A further drawback of this study is that we did not stratify between in vitro and experimental studies vs. clinical trials. A bias in the latter group is certainly associated with a higher risk for patients, since clinical treatment trials constitute the main basis for decision making in a clinical setting.

Another limitation is that published articles were assessed exclusively, without accounting for submitted and unpublished manuscripts. Thus, our study design does not determine whether the positive publication bias occurred at the level of manuscript submission or at the editorial decision-making level. The former notion would imply a bias towards a preferential submission of manuscripts with positive outcomes and statistically significant results; the latter would suggest a bias towards preferential publication of positive articles by peer-reviewers and editors. In this regard, Olson and colleagues revealed that the "positive-outcome-bias" does not occur at the editorial decision making stage, based on assessment of manuscripts submitted to the Journal of the American Medical Association (JAMA) between 1996 and 1999 [27].

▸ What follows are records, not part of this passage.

Lemma Demo_packageManager failing : PackageManagerSpec (Demo.injector failing).
Proof.
  intros packageName dir s s' H c Hc. simpl in H. unfold Demo.uninstall in H.
  injection H as <-. revert Hc.
  change (getPackageJsonFilePath (Demo.injector failing) dir)
    with (Demo.join [dir; "package.json"]).
  unfold Demo.onManifest.
  destruct (Demo.rm _ s !! Demo.join [dir; "package.json"]) as [[| c0 | |]|] eqn:E;
    try (rewrite E; discriminate).
  rewrite lookup_insert_eq. intros Hc. injection Hc as <-. simpl.
  split; intros deps Hdeps.
  - destruct (dependencies c0); simpl in Hdeps; [|discriminate].
    injection Hdeps as <-. apply lookup_delete_eq.
  - destruct (devDependencies c0); simpl in Hdeps; [|discriminate].
    injection Hdeps as <-. apply lookup_delete_eq.
Qed.

(** C5.  When the preliminary [ensure] step has run, the package manager has
    installed the specifier, and the package.json of the installed package has
    no [nativescript] section, [add] calls the package manager's uninstall
    with the name read from that package.json and with [save], and then fails
    with the validation error that names the specifier handed to the package
    manager.  Nothing else is called after the install, the file system is the
    one the uninstall left, and so (the package manager removing the saved
    entry on uninstall) the manifest has no entry for the package. *)
Theorem add_rejects_package_without_nativescript_key
    inj plugin projectData w w1 installed s2 pathToRealNpmPackageJson
    realNpmPackageJson s3 :
  PackageManagerSpec inj ->
  ensure inj projectData w = (Ok tt, w1) ->
  packageManager_install inj (installSpecifier inj plugin (fs w1))
    (projectDir projectData) (npmInstallOptions inj) (fs w1) = (Ok installed, s2) ->
  require_resolve inj (res_name installed +:+ "/package.json")
    (projectDir projectData) s2 = Ok pathToRealNpmPackageJson ->
  s2 !! pathToRealNpmPackageJson = Some (PackageJsonFile realNpmPackageJson) ->
  nativescript realNpmPackageJson = None ->
  packageManager_uninstall inj (pj_name realNpmPackageJson) true
    (projectDir projectData) s2 = (Ok tt, s3) ->
  add inj plugin projectData w =
    (Throw (FailError (notAValidPluginMessage (installSpecifier inj plugin (fs w1)))),
     {| fs := s3;
        trace := trace w1 ++
          [NpmInstall (installSpecifier inj plugin (fs w1)) (projectDir projectData)
             (npmInstallOptions inj);
           NpmUninstall (pj_name realNpmPackageJson) true (projectDir projectData)] |})
  /\ manifestLacks inj (projectDir projectData) (pj_name realNpmPackageJson) s3.
Proof.
  intros Hpm Hensure Hinstall Hresolve Hread Hkey Huninstall.
  split; [|exact (Hpm _ _ _ _ Huninstall)].
  unfold add.
  rewrite (bind_ok _ _ _ _ _ Hensure).
  rewrite (bind_ok _ _ w1 (installSpecifier inj plugin (fs w1)) w1) by reflexivity.
  rewrite (bind_ok _ _ _ _ _ (call_run _ _ _ _ _ Hinstall)).
  erewrite bind_ok; cycle 1.
  { unfold getPackageJsonFilePathForModule, liftRes. simpl. rewrite Hresolve.
    reflexivity. }
  erewrite bind_ok; cycle 1.
  { apply readJson_package_file. simpl. exact Hread. }
  rewrite Hkey.
  erewrite bind_ok; cycle 1.
  { apply call_run. simpl. exact Huninstall. }
  unfold throw. simpl. rewrite <- app_assoc. reflexivity.
Qed.

Lemma add_rejects_left_pad_witness :
  add (Demo.injector []) "left-pad" Demo.project (Demo.world Demo.files)
  = (Throw (FailError "left-pad is not a valid NativeScript plugin. Verify that the plugin package.json file contains a nativescript key and try again."),
     {| fs := snd (Demo.uninstall "left-pad" true "/app"
                     (snd (Demo.install "left-pad" "/app"
                             (npmInstallOptions (Demo.injector [])) Demo.files)));
        trace := [NpmInstall "left-pad" "/app" (npmInstallOptions (Demo.injector []));
                  NpmUninstall "left-pad" true "/app"] |})
  /\ manifestLacks (Demo.injector []) "/app" "left-pad"
       (snd (Demo.uninstall "left-pad" true "/app"
               (snd (Demo.install "left-pad" "/app"
                       (npmInstallOptions (Demo.injector [])) Demo.files)))).
Proof.
  apply (add_rejects_package_without_nativescript_key (Demo.injector []) "left-pad"
           Demo.project (Demo.world Demo.files) (Demo.world Demo.files)
           {| res_name := "left-pad"; res_version := "1.3.0" |}
           (snd (Demo.install "left-pad" "/app"
                   (npmInstallOptions (Demo.injector [])) Demo.files))
           "/app/node_modules/left-pad/package.json"
           {| pj_name := "left-pad"; pj_version := "1.3.0";
              dependencies := None; devDependencies := None; nativescript := None |}).
  - apply Demo_packageManager.
  - reflexivity.
  - reflexivity.
  - reflexivity.
  - reflexivity.
  - reflexivity.
  - reflexivity.
Defined.

(** ** remove *)

Section Remove.

Context (inj : Injector).

Lemma readOnly_ret {A} (a : A) : readOnly (ret a).
Proof. intros w. reflexivity. Qed.

Lemma readOnly_throw {A} e : readOnly (@throw A e).
Proof. intros w. reflexivity. Qed.

Lemma readOnly_readFs {A} (f : FileSystem -> A) : readOnly (readFs f).
Proof. intros w. reflexivity. Qed.

Lemma readOnly_liftRes {A} (f : FileSystem -> Res A) : readOnly (liftRes f).
Proof. intros w. reflexivity. Qed.

Lemma readOnly_bind {A B} (m : M A) (k : A -> M B) :
  readOnly m -> (forall a, readOnly (k a)) -> readOnly (bind m k).
Proof.
  intros Hm Hk w. unfold bind. specialize (Hm w).
  destruct (m w) as [[a|e] w0]; simpl in Hm; subst w0.
  - apply Hk.
  - reflexivity.
Qed.

Lemma readOnly_run {A} (m : M A) w r w' : readOnly m -> m w = (r, w') -> w' = w.
Proof. intros Hm H. specialize (Hm w). rewrite H in Hm. exact Hm. Qed.

Lemma readOnly_getPackageJsonFilePathForModule moduleName projectDir :
  readOnly (getPackageJsonFilePathForModule inj moduleName projectDir).
Proof. apply readOnly_liftRes. Qed.

Lemma readOnly_getNodeModuleData module projectDir :
  readOnly (getNodeModuleData inj module projectDir).
Proof.
  unfold getNodeModuleData.
  apply readOnly_bind; [apply readOnly_readFs|]. intros present.
  apply readOnly_bind.
  { destruct (_ || _); [apply readOnly_getPackageJsonFilePathForModule | apply readOnly_ret]. }
  intros module'. apply readOnly_bind; [apply readOnly_liftRes|].
  intros data. apply readOnly_ret.
Qed.

Lemma readOnly_convertToPluginData cacheData projectDir :
  readOnly (convertToPluginData inj cacheData projectDir).
Proof.
  unfold convertToPluginData. apply readOnly_bind.
  - destruct (truthy _); [apply readOnly_ret|].
    apply readOnly_bind; [apply readOnly_getPackageJsonFilePathForModule|].
    intros f. apply readOnly_ret.
  - intros p. apply readOnly_ret.
Qed.

Lemma forOf_app {A S} (xs ys : list A) (body : A -> S -> M S) s w :
  forOf (xs ++ ys) body s w =
    match forOf xs body s w with
    | (Ok s', w') => forOf ys body s' w'
    | (Throw e, w') => (Throw e, w')
    end.
Proof.
  revert s w. induction xs as [|x xs IH]; intros s w; simpl.
  - reflexivity.
  - unfold bind. destruct (body x s w) as [[s'|e] w']; [apply IH | reflexivity].
Qed.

Based on the large and encompassing analysis presented here, it is apparent that research reporting negative outcomes and/or statistically insignificant results is underrepresented in the surgical literature. The clinical implications of this trend are of concern due to the potential impact on patient care. The "positive-publication-bias" may alter the balance of the available evidence-based literature and may negatively affect recommendations and guidelines derived from systematic meta-analyses [13, 20]. Recently, a new open-access online journal was launched which is devoted exclusively to publishing negative results in biomedicine [28]. In our opinion, it is imperative to promote the submission and publication of studies with negative outcomes and insignificant results, in order to ensure a balanced availability of evidence-based data for clinical decision-making regarding the best treatment modality for our patients.